The Duke chatted with sponsors, donors and young people who have been helped by the charity at a drinks reception ahead of a meal. His Royal Highness said it was a “great pleasure” to be at the charity event as he later gave a speech.

He told guests that some of the “most inspiring moments of my life” had been with the young people of Centrepoint. Referring to the night he spent on the streets in 2009 to experience what it is like sleeping rough, he said: "Of course, this was just one night.

“I was cold but safe, and I knew I had a home waiting for me. "Many others have no such luck. The cold streets are the only reality they know.

“And yet so often their spirit shines through.

“What these unfortunate men, women and young people could achieve given the right opportunities is limitless. I really believe that.”

He said that afterwards he and Centrepoint chief executive Seyi Obakin had decided to set a goal to eradicate homelessness in the next 10 years.

He added: "We are now several years into that decade and the problem remains as acute as ever.

Centrepoint hasn’t given up on that ideal.

“These deserving young people haven’t given up.”

Guests were also treated to a tennis match between former British number one Tim Henman and Croatian Goran Ivanisevic.

The game was won by Henman, with showman Ivanisevic keeping spectators entertained by clowning around throughout the match.

The Duke sat in between Centrepoint trustee Danielle Alexandra, who organised the evening, and Mr Obakin.

The event ended with The Duke presenting the Centrepoint Great Britain Youth Inspiration Award to Novak Djokovic.

The world number one, who is a UNICEF ambassador, was recognised for his humanitarian work to raise awareness of the importance of early childhood education in his home country of Serbia.

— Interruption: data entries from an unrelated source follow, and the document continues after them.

Lemma invoke_mutating_sound `{GoLib} req : returns sound_outcome (InvokeMutating req).
Proof.
  intros w h. rewrite invoke_mutating_run.
  pose proof (request_classified req true) as Hr.
  destruct (validateRequest req true); [|by split].
  pose proof (handshake_classified w h) as Hh. destruct (Handshake w h) as [[c|e] t]; [|by split].
  pose proof (advertised_classified c (rq_Subcommand req) false) as Ha.
  destruct (requireAdvertisedCommand _ _ _); [|by split].
  pose proof (invoke_classified req true w (h ++ t)) as Hi.
  destruct (invoke req true w (h ++ t)) as [r t']. by apply to_outcome_sound.
Qed.

Lemma invoke_read_only_sound `{GoLib} req : returns sound_outcome (InvokeReadOnly req).
Proof.
  intros w h. rewrite invoke_read_only_run.
  pose proof (request_classified req false) as Hr.
  destruct (validateRequest req false); [|by split].
  pose proof (handshake_classified w h) as Hh. destruct (Handshake w h) as [[c|e] t].
  - pose proof (advertised_classified c (rq_Subcommand req) true) as Ha.
    destruct (requireAdvertisedCommand _ _ _); [|by split].
    pose proof (invoke_classified req false w (h ++ t)) as Hi.
    destruct (invoke req false w (h ++ t)) as [r t']. by apply to_outcome_sound.
  - destruct (allowsReadOnlyBestEffort e); [|by split].
    destruct (invoke req false w (h ++ t)). by split.
Qed.


Lemma classified_cli ce : (2 <= ce_Code ce <= 8)%Z -> classified (ECLI ce).
Proof. done. Qed.

Lemma classified_payload e : classified (EPayload e).
Proof. vm_compute. split; discriminate. Qed.

Lemma backend_outcome_classified subcommand res mut :
  classified_outcome (backendOutcome subcommand res mut).
Proof.
  unfold backendOutcome, in_taxonomy_range.
  repeat case_match; try exact I; apply classified_cli; simpl; go_norm;
    unfold Failed, Unavailable, Partial; lia.
Qed.

Lemma json_outcome_classified `{GoLib} subcommand res :
  rs_ExitCode res = 0%Z \/ (2 <= rs_ExitCode res <= 8)%Z ->
  classified_outcome (validateJSONOutcome subcommand res).2.
Proof.
  intros Hx. unfold validateJSONOutcome. destruct (PayloadTupleForCommand subcommand) as [selected ok].
  destruct (negb ok); [apply classified_payload|].
  destruct (ValidatePayload _ _) as [v|e]; [|apply classified_payload].
  destruct (vp_OperationError v) as [opErr|].
  - destruct (rs_ExitCode res =? 0)%Z eqn:H0; [apply classified_payload|].
    destruct (oe_Exit opErr =? rs_ExitCode res)%Z eqn:He; [|apply classified_payload].
    destruct (negb (is_empty (oe_CorrelationID opErr)) && _); [apply classified_payload|].
    apply classified_cli. simpl. go_norm. lia.
  - destruct (rs_ExitCode res =? 0)%Z; [exact I | apply classified_payload].
Qed.

Lemma resolve_classified `{GoLib} subcommand res mut json :
  classified_outcome (resolveBackendOutcome subcommand res mut json).2.
Proof.
  unfold resolveBackendOutcome, in_taxonomy_range. destruct (json && _ && _) eqn:Hc.
  - apply json_outcome_classified. go_norm. lia.
  - apply backend_outcome_classified.
Qed.

Lemma finish_classified `{GoLib} command req mut out :
  sound_outcome out -> returns classified_outcome (finish command req mut out).
Proof.
  destruct out as [res err]. intros [He _]. simpl in He. unfold finish.
  assert (Hres : classified_outcome
    (match err, res with
     | None, Some r => resolveBackendOutcome (rq_Subcommand req) r mut (rq_JSON req)
     | _, _ => (None, err)
     end).2) by (destruct err, res; try done; apply resolve_classified).
  match type of Hres with
  | classified_outcome (?r).2 => destruct r as [validated [e|]]; simpl in Hres
  end.
  - apply returns_step. intros _. by apply returns_ret.
  - apply returns_step. intros [text|]; [apply returns_ret, classified_text|].
    destruct (negb (rq_JSON req)); apply returns_step.
    + intros [text|]; apply returns_ret; [apply classified_text | exact I].
    + intros _. by apply returns_ret.
Qed.

Lemma dispatch_mutating_classified `{GoLib} printOption command req :
  returns classified_outcome (dispatchMutating printOption command req).
Proof.
  eapply returns_bind; [apply invoke_mutating_sound|]. intros out. apply finish_classified.
Qed.

Lemma dispatch_read_only_classified `{GoLib} printOption command subcommand :
  returns classified_outcome (dispatchReadOnly printOption command subcommand).
Proof.
  eapply returns_bind; [apply invoke_read_only_sound|]. intros out. apply finish_classified.
Qed.

Lemma check_secret_path_classified what path :
  returns classified_result (CheckSecretPath what path).
Proof.
  unfold CheckSecretPath. destruct (negb _); [by apply returns_ret, classified_cli|].
  apply returns_step. intros [info|e]; apply returns_ret; [|by apply classified_cli].
  unfold check_mode. repeat (apply classified_reject; [by apply classified_cli|]). exact I.
Qed.

Lemma read_secret_file_classified what path :
  returns classified_result (ReadSecretFile what path).
Proof.
  unfold ReadSecretFile. eapply returns_bind; [apply check_secret_path_classified|].
  intros [u|e] He; [|by apply returns_ret].
  apply returns_step. intros [c|e]; [|by apply returns_ret, classified_cli].
  destruct (is_empty _); apply returns_ret; [by apply classified_cli | exact I].
Qed.

Lemma refuse_classified ce :
  (2 <= ce_Code ce <= 8)%Z -> returns classified_outcome (refuse ce).
Proof. intros H. by apply returns_ret. Qed.

(** A command is guards, questions to the host, and a dispatch. *)
Ltac classify_command :=
  repeat first
    [ apply dispatch_mutating_classified | apply dispatch_read_only_classified
    | apply refuse_classified; simpl; unfold InvalidArgument, Precondition; lia
    | apply returns_if; intros _ ].

Lemma appliance_classified `{GoLib} printOption i :
  returns classified_outcome (ApplianceCmd printOption i).
Proof.
  destruct i; cbn [ApplianceCmd];
    unfold statusCmd, networkValidateCmd, publicAddressConfigureCmd, registerLocalCmd,
      credentialsBootstrapCmd, diagnosticsCreateCmd, logsCmd, backupKeyCreateCmd,
      backupArchiveCmd, group_command;
    [destruct args; by apply refuse_classified | classify_command ..].
  - eapply returns_bind; [apply read_secret_file_classified|].
    intros [secret|e] He; [classify_command | by apply returns_ret].
  - apply returns_step. intros terminal. classify_command.
  - apply returns_step. intros [info|e]; classify_command.
  - eapply returns_bind; [apply check_secret_path_classified|].
    intros [u|e] He; [classify_command | by apply returns_ret].
  - eapply returns_bind; [apply check_secret_path_classified|].
    intros [u|e] He; [classify_command | by apply returns_ret].
Qed.

(** An appliance command ends either without an error or with one whose
    status is 2 to 8: in every world, and whatever the backend wrote, no
    failure leaves the process with 0, with the reserved 1 or with a status the
    taxonomy does not have. *)
Theorem appliance_exit_status `{GoLib} printOption i :
  returns (fun err => match err with
                      | None => exit_of err = 0%Z
                      | Some _ => (2 <= exit_of err <= 8)%Z
                      end) (ApplianceCmd printOption i).
Proof.
  intros w h. pose proof (appliance_classified printOption i w h) as Hc.
  by destruct (ApplianceCmd printOption i w h).1.
Qed.

(* ------------------------------------------------------------------ *)
(** ** Outcomes nobody validated                                       *)
(* ------------------------------------------------------------------ *)

(** In JSON mode a document the validator refuses decides the outcome, even
    when the process reported a partial application (status 8) or success: the
    process exits with CONTRACT_MISMATCH, no byte of the backend is exposed and
    the failure names no operation to recover. *)
Theorem refused_document_verdict `{GoLib} subcommand res mut e :
  rs_Signaled res = false -> (rs_ExitCode res = 0 \/ 2 <= rs_ExitCode res <= 8)%Z ->
  ValidatePayload (tuple subcommand) (rs_Stdout res) = Err e ->
  let '(validated, err) := resolveBackendOutcome subcommand res mut true in
  let data := appliance_data (Some res) validated err in
  exit_of err = ContractMismatch /\ ad_Backend data = "" /\ ad_OperationID data = None.
Proof.
  intros Hs Hx Hv. unfold resolveBackendOutcome, in_taxonomy_range. rewrite Hs. simpl.
  assert (Hr : ((rs_ExitCode res =? 0) || in_range 2 8 (rs_ExitCode res))%Z = true) by (go_norm; lia).
  rewrite Hr. unfold validateJSONOutcome, PayloadTupleForCommand.
  destruct (registry_lookup (tuple subcommand)); [|done]. simpl. by rewrite Hv.
Qed.

Definition partial_result : Result :=
  {| rs_ExitCode := 8; rs_Stdout := "{}"; rs_Stderr := ""; rs_CorrelationID := "cli-1";
     rs_Signaled := false; rs_TimedOut := false;
     rs_Degraded := None |}.

Lemma refused_document_verdict_witness :
  let '(validated, err) :=
    resolveBackendOutcome (H := plain_text) "backup create" partial_result true true in
  exit_of err = 6%Z /\ ad_OperationID (appliance_data (Some partial_result) validated err) = None.
Proof.
  assert (Hv : exists e, ValidatePayload (H := plain_text) (tuple "backup create")
                           (rs_Stdout partial_result) = Err e)
    by (eexists; vm_compute; reflexivity).
  destruct Hv as [e Hv].
  assert (Hx : (rs_ExitCode partial_result = 0 \/ 2 <= rs_ExitCode partial_result <= 8)%Z)
    by (right; simpl; lia).
  pose proof (refused_document_verdict (H := plain_text) "backup create" partial_result true e
                eq_refl Hx Hv) as Hspec.
  destruct (resolveBackendOutcome _ _ _ _) as [validated err].
  destruct Hspec as (Hcode & _ & Hid). split; assumption.
Defined.

(** A mutating process that was killed is reported with two handles: the
    message ends with the operation id its output claims, which nobody
    validated, and [data.operationId] is the invocation's correlation id. *)
Theorem killed_operation_handles `{GoLib} subcommand res json :
  rs_Signaled res = true ->
  exists text err, resolveBackendOutcome subcommand res true json = (None, Some err)
    /\ ce_Message (Classify err) = text +:+ OperationID res
    /\ ad_OperationID (appliance_data (Some res) None (Some err)) = Some (rs_CorrelationID res).
Proof.
  intros Hs. unfold resolveBackendOutcome, backendOutcome. rewrite Hs.
  rewrite !andb_false_r. simpl.
  destruct (rs_TimedOut res); eexists _, _; (split; [reflexivity|]); (split; [|reflexivity]);
    exact (sprintf_snoc [_; _; _; _; _; _] _).
Qed.

Definition killed_result : Result :=
  {| rs_ExitCode := -1; rs_Stdout := encode (GObj [("operationId", GStr "op-7")]);
     rs_Stderr := ""; rs_CorrelationID := "cli-1"; rs_Signaled := true; rs_TimedOut := true;
     rs_Degraded := None |}.

Lemma killed_operation_handles_witness :
  OperationID killed_result = "op-7"
  /\ exists err, resolveBackendOutcome (H := plain_text) "backup create" killed_result true true
                 = (None, Some err)
     /\ ad_OperationID (appliance_data (Some killed_result) None (Some err)) = Some "cli-1".
Proof.
  split; [vm_compute; reflexivity|].
  destruct (killed_operation_handles (H := plain_text) "backup create" killed_result true eq_refl)
    as (text & err & H1 & _ & H3). exists err. split; assumption.
Defined.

The Albert Hall was turned into a winter wonderland for the event, with guests including tennis aces John McEnroe, Boris Becker, Pat Cash and Heather Watson blasted with fake snow as they arrived.

Inside they were greeted by actors dressed in costumes with a Dr Zhivago theme.

Earlier His Royal Highness chatted to Henman and Djokovic at the drinks reception.

Henman said it was the first time he had met The Duke. “William seemed in good spirits,” he said.

Djokovic also said it was “great” to meet The Duke “I feel very privileged to be surrounded by so many great people,” he added.

His Royal Highness laughed in disbelief as he spoke to some guests who had travelled all the way from the US to attend the night.

Dr Natalie Monticciolo, from Tampa, Florida, was with other charity workers from Pittsburgh, Pennsylvania. She said: "He joked, ‘Which one of you has come the furthest?’. It was magical to meet him. He thanked us for coming.

“We congratulated him (on Kate’s pregnancy) and he said thank you.”

Centrepoint works with hundreds of young people to help them tackle issues that can lead to homelessness. The Duke became the charity’s patron in 2005.